AI has the potential to revolutionize medicine, but AI needs copious amounts of good data on which to be trained, and those resources are hard to come by due to privacy regulations and the absence of standardized EHRs.
That’s according to a recent article at Nature written by a team of academics from the University of Munich and the Imperial College London.
To be sure, the writers note, AI has already had an impact, particularly in the domain of medical imaging. But “(t)o allow medical imaging AI applications to offer clinical decision support suitable for precision medicine implementations, even larger amounts of imaging and clinical data will be required.”
Currently, they say, the streams of data available for purposes of training machine learning algorithms are random and largely voluntarily offered. “(S)uch datasets often stem from relatively few institutions, geographic regions or patient demographics, and might therefore contain unquantifiable bias due to their incompleteness with respect to co-variables such as co-morbidities, ethnicity, gender and so on. . . . (C)onsidering that the sum of the world’s patient databases probably contains enough data to answer many significant questions, it becomes clear that the inability to access and leverage this data poses a significant barrier to AI applications in this field.
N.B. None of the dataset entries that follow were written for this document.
Lemma import_active e cs v m key seed :
  good_env (g_seal e) → holds v m → import_ok e cs v →
  Signing.keys cs !! activeKey cs = Some key → k_ID key = activeKey cs →
  length seed = 32%nat → ed_key seed = (PublicKey key, PrivateKey key) →
  ∃ k m', service_inv (ImportActiveKeyIntoJWKS e cs (NewJWKSService v (Some cs) (90 * day) (7 * day)))
            cs key k seed m' ∧ jkeys (ImportActiveKeyIntoJWKS e cs (NewJWKSService v (Some cs) (90 * day) (7 * day))) = [k].
Proof.
  intros He Hv Hok Hkey Hid Hlen Hsd. revert Hok. unfold import_ok, ImportActiveKeyIntoJWKS. rewrite Hkey.
  unfold ImportExistingEd25519Key. cbn [jkeys NewJWKSService vault]. cbv zeta.
  destruct (Seal _ _ _ _ _ _ _) as [v' r] eqn:Hseal.
  destruct (seal_fresh _ _ _ _ _ _ _ _ _ He Hv Hseal) as (m1 & Hm1 & Hm1s & _).
  destruct r as [[]| |]; [|done..]. intros _. cbn [fst jkeys with_keys app].
  set (k := mkJWK _ _ _ _ _ _ _ _ _ _ _ _). exists k, m1. split; [|done].
  constructor; cbn [jkeys vault codeSvc with_keys NewJWKSService]; try done.
  - apply NoDup_singleton.
  - intros k' ->%list_elem_of_singleton. done.
  - by left.
  - by intros k' ->%list_elem_of_singleton.
  - change (m1 !! ("jwks-" +:+ k_ID key) = Some seed). rewrite Hm1s by done. f_equal.
    replace (PrivateKey key) with (snd (ed_key seed)) by (by rewrite Hsd). by apply ed_seed_correct.
Qed.

Lemma import_ec_inv e s kid ca : good_env (g_seal e) → fresh_kid s kid → inv s →
  inv (fst (ImportExistingECDSAKey e s kid ca)).
Proof.
  intros He Hf (cs & key & k & sd & m & Hi). unfold ImportExistingECDSAKey.
  destruct (ec_marshal ca) as [der|]; [|by exists cs, key, k, sd, m].
  destruct (import_names (ec_c ca)) as [crv alg] eqn:Hn. cbv zeta.
  destruct (Seal _ _ _ _ _ _ _) as [v r] eqn:Hseal.
  destruct (seal_fresh _ _ _ _ _ _ _ _ _ He (inv_vault _ _ _ _ _ _ Hi) Hseal) as (m1 & Hm1 & _ & Hm1o).
  assert (m1 !! ("jwks-" +:+ KID k) = m !! ("jwks-" +:+ KID k)) as Hk.
  { apply Hm1o. intros E%prefix_inj. by apply (Hf k (inv_in _ _ _ _ _ _ Hi)). }
  exists cs, key, k, sd, m1.
  destruct r as [[]| |]; [|by eapply inv_vault_change..]. cbn [fst].
  destruct Hi as [Hnd Hvid _ Hcs Hckey Hckid Hsd Hin Hkk Hx Hact Honly Hsl].
  constructor; cbn [jkeys vault codeSvc with_keys]; try done.
  - rewrite fmap_app. apply NoDup_app. split_and!; [done|..|apply NoDup_singleton].
    intros i (k' & -> & Hk')%list_elem_of_fmap. cbn. rewrite list_elem_of_singleton. by apply Hf.
  - intros k' [Hk'| ->%list_elem_of_singleton]%elem_of_app; [by apply Hvid|done].
  - apply elem_of_app. by left.
  - intros k' [Hk'| ->%list_elem_of_singleton]%elem_of_app Ha; [by apply Honly|].
    exfalso. unfold is_active in Ha. cbn [Status CRV] in Ha.
    destruct (ec_c ca); injection Hn as <- <-; vm_compute in Ha; done.
  - by rewrite Hk.
Qed.

(** The signing key is always published.  From start-up on, through any sequence of
    rotations of either kind, cleanings, new signing keys and signings, with the vault
    failing at any of them, there is exactly one active Ed25519 key in the set; it is the
    key the code signing service signs with, it is published at every moment and
    [UnsealEd25519Key] gives its private half back.  So every artifact the service signs
    verifies under the public key published for the identifier it carries. *)
Theorem signing_key_published now seed rnd cs e1 e2 v m ca lo hi s :
  NewCodeSigningService now (Some seed) rnd = Some cs → length seed = 32%nat →
  holds v m → good_env (g_seal e1) → good_env (g_seal e2) → import_ok e1 cs v →
  steps lo hi (boot e1 e2 cs v ca) s →
  ∃ cs key k, codeSvc s = Some cs ∧ Signing.keys cs !! activeKey cs = Some key
    ∧ KID k = activeKey cs ∧ Base64.decode_raw true (X k) = Some (PublicKey key)
    ∧ (∀ now, k ∈ GetJWKS now s)
    ∧ (∀ k', k' ∈ jkeys s → is_active "Ed25519" k' = true → k' = k)
    ∧ UnsealEd25519Key s (KID k) = Val (Ok (PrivateKey key))
    ∧ (∀ clk rnd req by_ cs' art, Sign clk rnd cs req by_ = Ok (cs', art) →
         a_SigningKeyID art = KID k
         ∧ ∃ digest sig, Hex.decode (sr_SHA256 req) = (digest, true)
           ∧ Hex.decode (a_Signature art) = (sig, true)
           ∧ ed_verify (PublicKey key) digest sig = true).
Proof.
  intros Hnew Hlen Hv He1 He2 Hok Hs. apply inv_signing. revert Hnew. unfold NewCodeSigningService, GenerateKey.
  destruct (ed_key seed) as [pub priv] eqn:Hkey. intros [= Hcs].
  assert (inv (boot e1 e2 cs v ca)) as Hb.
  { destruct (import_active e1 cs v m (mkKey (generateID "csk" rnd) "root-signing-key" pub priv (Hex.encode pub) now true) seed)
      as (k & m' & Hi & Hks); try done.
    - subst cs. cbn. by rewrite lookup_insert_eq.
    - by subst cs.
    - unfold boot. apply import_ec_inv; [done| |by eexists _, _, _, _, _].
      intros k' Hk'. rewrite Hks in Hk'. apply list_elem_of_singleton in Hk' as ->.
      rewrite (inv_kid _ _ _ _ _ _ Hi). subst cs. cbn [activeKey k_ID]. by destruct rnd. }
  induction Hs as [|s0 s1 s2 (t & _ & Hst) _ IH]; [done|]. apply IH. by eapply inv_step.
Qed.

(** ** Coordinates of published elliptic-curve keys *)

Lemma length_be_fixed n z : length (be_fixed n z) = n.
Proof. revert z. induction n as [|n IH]; intros z; [done|]. cbn [be_fixed]. rewrite length_app, IH. cbn. lia. Qed.

Lemma be_fixed_pad k n z : 0 <= z < 256 ^ Z.of_nat n → be_fixed (k + n) z = replicate k x00 ++ be_fixed n z.
Proof.
  revert z. induction n as [|n IH]; intros z Hz.
  - change (256 ^ Z.of_nat 0) with 1 in Hz. assert (z = 0) as -> by lia. rewrite Nat.add_0_r, app_nil_r.
    induction k as [|k IHk]; [done|]. cbn [be_fixed]. rewrite Z.div_0_l, IHk by done.
    by rewrite <- replicate_cons_app.
  - rewrite Nat.add_succ_r. cbn [be_fixed]. rewrite IH, app_assoc; [done|].
    rewrite Nat2Z.inj_succ, Z.pow_succ_r in Hz by lia.
    split; [apply Z.div_pos; lia|apply Z.div_lt_upper_bound; lia].
Qed.

Lemma byte_count_bound z : 0 <= z → z < 256 ^ Z.of_nat (byte_count z).
Proof.
  intros Hz. unfold byte_count. destruct (Z.eqb_spec z 0) as [->|Hne]; [done|].
  pose proof (Z.log2_nonneg z) as Hl. rewrite Z2Nat.id by (assert (0 <= Z.log2 z / 8) by (apply Z.div_pos; lia); lia).
  change 256 with (2 ^ 8). rewrite <- Z.pow_mul_r by (assert (0 <= Z.log2 z / 8) by (apply Z.div_pos; lia); lia).
  apply Z.log2_lt_pow2; [lia|]. pose proof (Z.div_mod (Z.log2 z) 8). pose proof (Z.mod_pos_bound (Z.log2 z) 8). lia.
Qed.

Lemma byte_count_le z n : 0 <= z < 256 ^ Z.of_nat n → (byte_count z <= n)%nat.
Proof.
  intros Hz. unfold byte_count. destruct (Z.eqb_spec z 0) as [->|Hne]; [lia|].
  assert (Z.log2 z < 8 * Z.of_nat n) as Hl.
  { apply Z.log2_lt_pow2; [lia|]. rewrite Z.pow_mul_r by lia. apply Hz. }
  assert (Z.log2 z / 8 < Z.of_nat n) by (apply Z.div_lt_upper_bound; lia). lia.
Qed.

Lemma padOrTrim_fixed z n : 0 <= z < 256 ^ Z.of_nat n → padOrTrim (be_bytes z) n = be_fixed n z.
Proof.
  intros Hz. pose proof (byte_count_le z n Hz) as Hc. pose proof (byte_count_bound z ltac:(lia)) as Hb.
  unfold padOrTrim, be_bytes. rewrite length_be_fixed. destruct (Nat.leb_spec n (byte_count z)) as [Hle|Hlt].
  - assert (byte_count z = n) as -> by lia. rewrite take_ge; [done|]. by rewrite length_be_fixed.
  - rewrite <- be_fixed_pad by lia. f_equal. lia.
Qed.

Lemma be_bytes_length z n : (0 < n)%nat → 0 <= z < 256 ^ Z.of_nat n →
  length (be_bytes z) = n ↔ 256 ^ Z.of_nat (n - 1) <= z.
Proof.
  intros Hn Hx. unfold be_bytes. rewrite length_be_fixed. split.
  - intros Hc. destruct (Z.le_gt_cases (256 ^ Z.of_nat (n - 1)) z) as [?|Hlt]; [done|exfalso].
    pose proof (byte_count_le z (n - 1) ltac:(lia)). lia.
  - intros Hge. pose proof (byte_count_le z n Hx). pose proof (byte_count_bound z ltac:(lia)) as Hb.
    destruct (decide (byte_count z = n)); [done|exfalso].
    assert (256 ^ Z.of_nat (byte_count z) <= 256 ^ Z.of_nat (n - 1)) by (apply Z.pow_le_mono_r; lia). lia.
Qed.

(** Imported keys are published with coordinates of the length of the curve, as the
    key format requires; rotated keys are published with the leading zero bytes dropped.
    The coordinate of an imported key always decodes to the curve's number of bytes; that
    of a rotated key does so exactly when its first byte is not zero. *)
Theorem coordinate_length :
  (∀ e s kid key s', ImportExistingECDSAKey e s kid key = (s', Ok tt) →
     0 <= ec_x key < 256 ^ Z.of_nat (byteLen (ec_c key)) →
     ∃ jwk, jkeys s' = jkeys s ++ [jwk]
       ∧ Base64.decode_raw true (X jwk) = Some (be_fixed (byteLen (ec_c key)) (ec_x key)))
  ∧ (∀ e s c r s' jwk, RotateECDSAKey e s c = (s', Ok jwk) → g_rand e = Some r →
     let x := ec_x (ec_generate c r) in
     0 <= x < 256 ^ Z.of_nat (byteLen c) →
     ∃ l, Base64.decode_raw true (X jwk) = Some l
       ∧ (length l = byteLen c ↔ 256 ^ Z.of_nat (byteLen c - 1) <= x)).
Proof.
  split.
  - intros e s kid key s'. unfold ImportExistingECDSAKey. destruct (ec_marshal key); [|done].
    destruct (import_names _) as [crv alg]. cbv zeta. destruct (Seal _ _ _ _ _ _ _) as [v [[]| |]]; [|done..].
    intros [= <-] Hx. eexists. split; [reflexivity|]. cbn [X]. unfold b64.
    by rewrite Base64.decode_encode_raw, padOrTrim_fixed.
  - intros e s c r s' jwk Hrot Hr. cbv zeta. revert Hrot. unfold RotateECDSAKey. rewrite Hr. cbv zeta.
    destruct (curve_names c) as [[crv alg]|] eqn:Hc; [|done]. destruct (ec_marshal _); [|done].
    destruct (Seal _ _ _ _ _ _ _) as [v [[]| |]]; [|done..]. destruct (retire_all _ _ _ _ _ _ _) as [[? ?] []]; [|done].
    intros [= _ <-] Hx. cbn [X]. unfold b64. rewrite Base64.decode_encode_raw. eexists. split; [done|].
    apply be_bytes_length; [|done]. destruct c; [apply Nat.ltb_lt; reflexivity..|done].
Qed.

End WithLibraries.

(** ** Witnesses *)

#[local] Existing Instances KeyVault.toy_gcm KeyVault.entry_eq_dec KeyVault.entry_countable.
#[local] Instance toy_ed' : Ed25519.
Proof.
  refine {| ed_key seed := (x01 :: seed, seed);
            ed_sign k m := k ++ m;
            ed_verify k m sig := bool_decide (sig = tail k ++ m) |}.
  intros seed m. by apply bool_decide_eq_true.
Defined.
#[local] Instance toy_seed : EdSeed.
Proof. by refine {| ed_seed k := k |}. Defined.
#[local] Instance ec_eq_dec : EqDecision ec_private.
Proof. solve_decision. Defined.
#[local] Instance ec_countable : Countable ec_private.
Proof.
  refine (inj_countable'
    (λ k, (match ec_c k with P256 => inl true | P384 => inl false | OtherCurve n => inr n end,
           ec_x k, ec_y k, ec_d k))
    (λ '(c, x, y, d), mkEc (match c with inl true => P256 | inl false => P384 | inr n => OtherCurve n end) x y d) _).
  by intros [[] ? ? ?].
Defined.
#[local] Instance toy_ec : EcLib.
Proof.
  refine {| ec_generate c r := mkEc c 7 9 11; ec_marshal k := Some (of_string (to_text k));
            ec_parse der := of_text (to_string der) |}; [done|].
  intros k der [= <-]. by rewrite to_of_string, of_to_text.
Defined.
“The lack of standardized, electronic patient records is one reason. Electronic patient data management is expensive, and hospitals in underprivileged regions might be unable to afford participation in studies requiring it, potentially perpetuating the aforementioned issues of bias and fairness.”
Following an in-depth analysis of both the problem and the potential technological solutions, the writers list a number of areas for “multi-disciplinary research and investment” that should facilitate the widespread adoption and utilization of AI.
First and foremost, they argue that “(d)ecentralized data storage and federated learning systems, replacing the current paradigm of data sharing and centralized storage, have the greatest potential to enable privacy-preserving cross-institutional research in a breadth of biomedical disciplines in the near future, with results in medical imaging and genomics recently demonstrated.”
Other suggestions include more research into “the trade-offs between accuracy, interpretability, fairness, bias and privacy (privacy-utility trade-offs)” in order to develop algorithms that are at once more accurate and more secure, as well as “the development of auditable and objectively trustworthy systems (that) will promote the universal acceptance of secure and private AI solutions by individuals and policymakers. need to be researched.”
Finally, they say, “we view both the education of patients, physicians, researchers and policymakers, and the open scientific, public and political discourse about privacy, current risks and technical possibilities as paramount for reinforcing the cultural value of privacy and cultivating a sustainable attitude of trust and value-aligned cooperation both in science and society.”